**Task requirements**
Every line below between the one holding "intros Hn. unfold show_Z." and the one holding "destruct (digit_plain d", inclusive, should be copied exactly, and no other line.

___ Data

(* ===== verification/CNum.v ===== *)
(** * Number parsing of the C library

    [strtol] and [strtoul] in base 0, as src/env.rs and src/main_logic.rs
    call them: leading white space, an optional sign, a 0x or 0 prefix, the
    longest run of digits; values out of range saturate.  Each returns the
    value and the text behind it ([*end]). *)

From Stdlib Require Import ZArith Lia Ascii String.
From stdpp Require Import base option list strings.
From S2P Require Import Prelude.

Definition code (c : ascii) : Z := Z.of_N (N_of_ascii c).

Definition isspace (c : ascii) : bool := ((9 <=? code c) && (code c <=? 13)) || (code c =? 32).

Definition digit_val (c : ascii) : option Z :=
  let n := code c in
  if (48 <=? n) && (n <=? 57) then Some (n - 48)
  else if (97 <=? n) && (n <=? 122) then Some (n - 87)
  else if (65 <=? n) && (n <=? 90) then Some (n - 55)
  else None.

Definition digit_in (base : Z) (c : ascii) : option Z :=
  match digit_val c with
  | Some d => if d <? base then Some d else None
  | None => None
  end.

Fixpoint skip_space (s : bytes) : bytes :=
  match s with
  | c :: r => if isspace c then skip_space r else s
  | [] => []
  end.

(** The digits in front of [s], accumulated onto [acc]. *)
Fixpoint digits (base acc : Z) (s : bytes) : Z * bytes :=
  match s with
  | c :: r =>
      match digit_in base c with
      | Some d => digits base (acc * base + d) r
      | None => (acc, s)
      end
  | [] => (acc, [])
  end.

Definition sign (s : bytes) : bool * bytes :=
  match s with
  | c :: r => if Ascii.eqb c "-"%char then (true, r) else if Ascii.eqb c "+"%char then (false, r) else (false, s)
  | [] => (false, [])
  end.

(** The magnitude: [None] when there is no digit. *)
Definition magnitude (s : bytes) : option (Z * bytes) :=
  match s with
  | c :: r =>
      if Ascii.eqb c "0"%char then
        match r with
        | x :: h :: t =>
            if (Ascii.eqb x "x"%char || Ascii.eqb x "X"%char) && bool_decide (is_Some (digit_in 16 h))
            then Some (digits 16 0 (h :: t))
            else Some (digits 8 0 s)
        | _ => Some (digits 8 0 s)
        end
      else if bool_decide (is_Some (digit_in 10 c)) then Some (digits 10 0 s) else None
  | [] => None
  end.

Definition LONG_MAX : Z := 2 ^ 63 - 1.
Definition LONG_MIN : Z := - 2 ^ 63.
Definition ULONG_MAX : Z := 2 ^ 64 - 1.

Definition strtol (s : bytes) : Z * bytes :=
  let '(neg, r) := sign (skip_space s) in
  match magnitude r with
  | None => (0, s)
  | Some (m, rest) => (Z.max LONG_MIN (Z.min LONG_MAX (if neg then - m else m)), rest)
  end.

Definition strtoul (s : bytes) : Z * bytes :=
  let '(neg, r) := sign (skip_space s) in
  match magnitude r with
  | None => (0, s)
  | Some (m, rest) =>
      (if ULONG_MAX <? m then ULONG_MAX else if (neg : bool) then (- m) mod 2 ^ 64 else m, rest)
  end.

(** ** Printed numbers are read back *)

Lemma digit_in_digit d : 0 <= d < 10 -> digit_in 10 (digit d) = Some d.
Proof.
  intros Hd. assert (d = 0 \/ d = 1 \/ d = 2 \/ d = 3 \/ d = 4 \/ d = 5 \/ d = 6 \/ d = 7 \/ d = 8 \/ d = 9) by lia.
  destruct_or!; subst; reflexivity.
Qed.

Lemma digits_dec f n acc rest :
  0 <= n < 2 ^ Z.of_nat f ->
  digits 10 acc (rev (dec_rev f n) ++ rest) =
  digits 10 (acc * 10 ^ Z.of_nat (List.length (dec_rev f n)) + n) rest.
Proof.
  revert n acc rest. induction f as [|f IH]; intros n acc rest Hn.
  { simpl in *. f_equal. lia. }
  simpl. destruct (n <=? 0) eqn:E; zify_bool; [simpl; f_equal; lia|].
  cbn [rev List.length]. rewrite <- app_assoc. rewrite IH.
  - cbn [app digits]. rewrite digit_in_digit by (apply Z.mod_pos_bound; lia). f_equal.
    rewrite Nat2Z.inj_succ, Z.pow_succ_r by lia. pose proof (Z.div_mod n 10). lia.
  - rewrite Nat2Z.inj_succ, Z.pow_succ_r in Hn by lia.
    split; [apply Z.div_pos; lia|]. apply Z.div_lt_upper_bound; lia.
Qed.

(** A positive number prints with a leading digit that is not 0. *)
Lemma dec_head f n :
  0 < n < 2 ^ Z.of_nat f -> exists d r, rev (dec_rev f n) = digit d :: r /\ 1 <= d < 10.
Proof.
  revert n. induction f as [|f IH]; intros n Hn; [simpl in Hn; lia|].
  simpl. destruct (n <=? 0) eqn:E; zify_bool; [lia|]. cbn [rev].
  rewrite Nat2Z.inj_succ, Z.pow_succ_r in Hn by lia. pose proof (Z.div_mod n 10). pose proof (Z.mod_pos_bound n 10).
  destruct (decide (n / 10 = 0)) as [Z0|NZ].
  - rewrite Z0. exists (n mod 10), []. split; [by destruct f|lia].
  - destruct (IH (n / 10)) as (d & r & -> & Hd); [|exists d, (r ++ [digit (n mod 10)]); done].
    split; [pose proof (Z.div_pos n 10); lia|]. apply Z.div_lt_upper_bound; lia.
Qed.

Lemma dec_fuel_enough n : 0 < n -> n < 2 ^ Z.of_nat (dec_fuel n).
Proof.
  intros Hn. unfold dec_fuel. rewrite Nat2Z.inj_succ, Z2Nat.id by apply Z.log2_nonneg.
  by apply Z.log2_spec.
Qed.

Lemma digit_plain d : 1 <= d < 10 ->
  isspace (digit d) = false /\ Ascii.eqb (digit d) "-" = false /\ Ascii.eqb (digit d) "+" = false /\
  Ascii.eqb (digit d) "0" = false.
Proof.
  intros Hd. assert (d = 1 \/ d = 2 \/ d = 3 \/ d = 4 \/ d = 5 \/ d = 6 \/ d = 7 \/ d = 8 \/ d = 9) by lia.
  destruct_or!; subst; vm_compute; auto.
Qed.

(** Scanning a printed natural number consumes it all. *)
Lemma scan_show n : 0 <= n -> sign (skip_space (show_Z n)) = (false, show_Z n) /\
  magnitude (show_Z n) = Some (n, []).
Proof.
  intros Hn. unfold show_Z. destruct (n =? 0) eqn:Z0; zify_bool; [subst; done|].
  replace (n <? 0) with false by lia. pose proof (dec_fuel_enough n ltac:(lia)) as Hf.
  pose proof (digits_dec (dec_fuel n) n 0 [] ltac:(lia)) as D. rewrite app_nil_r in D.
  destruct (dec_head (dec_fuel n) n ltac:(lia)) as (d & r & E & Hd). rewrite E in *.
  destruct (digit_plain d Hd) as (S & M & P & Zr). cbn [skip_space]. rewrite S. cbn [sign magnitude].
  rewrite M, P, Zr. split; [done|]. rewrite bool_decide_true by (rewrite digit_in_digit by lia; eauto).
  rewrite D. done.
Qed.

Lemma strtoul_show n : 0 <= n <= ULONG_MAX -> strtoul (show_Z n) = (n, []).
Proof.
  intros Hn. unfold strtoul. destruct (scan_show n) as [-> ->]; [lia|].
  replace (ULONG_MAX <? n) with false by lia. done.
Qed.

Lemma strtol_show n : 0 <= n <= LONG_MAX -> strtol (show_Z n) = (n, []).
Proof.
  intros Hn. unfold strtol. destruct (scan_show n) as [-> ->]; [lia|].
  f_equal. unfold LONG_MAX, LONG_MIN in *. lia.
Qed.

(** ** Ranges *)

Lemma digits_nonneg base acc s : 0 < base -> 0 <= acc -> 0 <= fst (digits base acc s).
Proof.
  intros Hb. revert acc. induction s as [|c r IH]; intros acc Ha; simpl; [done|].
  destruct (digit_in base c) as [d|] eqn:D; [|done]. apply IH.
  unfold digit_in, digit_val in D. repeat (destruct (_ && _) eqn:? in D); try done;
    destruct (_ <? base) in D; zify_bool; try done; injection D as <-; nia.
Qed.

Lemma magnitude_nonneg s m r : magnitude s = Some (m, r) -> 0 <= m.
Proof.
  assert (forall b t, 0 < b -> Some (digits b 0 t) = Some (m, r) -> 0 <= m) as K.
  { intros b t Hb E. pose proof (digits_nonneg b 0 t Hb ltac:(lia)) as N.
    destruct (digits b 0 t). injection E as -> ->. exact N. }
  unfold magnitude. destruct s as [|c t]; [done|]. destruct (Ascii.eqb c "0"%char).
  - destruct t as [|x [|h t]]; [by apply K|by apply K|]. split_if; by apply K.
  - split_if; [by apply K|done].
Qed.

Lemma strtoul_range s : 0 <= fst (strtoul s) <= ULONG_MAX.
Proof.
  unfold strtoul. destruct (sign (skip_space s)) as [neg r]. destruct (magnitude r) as [[m rest]|] eqn:E;
    [|unfold ULONG_MAX; simpl; lia].
  apply magnitude_nonneg in E. cbn [fst]. unfold ULONG_MAX. repeat split_if; zify_bool; try lia.
  pose proof (Z.mod_pos_bound (- m) (2 ^ 64)). lia.
Qed.

(** ** Properties *)

(** What the program prints as a decimal number, [strtoul] and
    [strtol] read back as that number with nothing left over. *)
Theorem decimal_round_trip n :
  0 <= n <= LONG_MAX -> strtoul (show_Z n) = (n, []) /\ strtol (show_Z n) = (n, []).
Proof.
  intros Hn. split; [apply strtoul_show; unfold LONG_MAX, ULONG_MAX in *; lia|by apply strtol_show].
Qed.

Lemma decimal_round_trip_witness : strtoul (lit "86400") = (86400, []) /\ strtol (lit "86400") = (86400, []).
Proof. apply (decimal_round_trip 86400). split; discriminate. Defined.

______

**Result of the exercise**
  intros Hn. unfold show_Z. destruct (n =? 0) eqn:Z0; zify_bool; [subst; done|].
  replace (n <? 0) with false by lia. pose proof (dec_fuel_enough n ltac:(lia)) as Hf.
  pose proof (digits_dec (dec_fuel n) n 0 [] ltac:(lia)) as D. rewrite app_nil_r in D.
  destruct (dec_head (dec_fuel n) n ltac:(lia)) as (d & r & E & Hd). rewrite E in *.
  destruct (digit_plain d Hd) as (S & M & P & Zr). cbn [skip_space]. rewrite S. cbn [sign magnitude].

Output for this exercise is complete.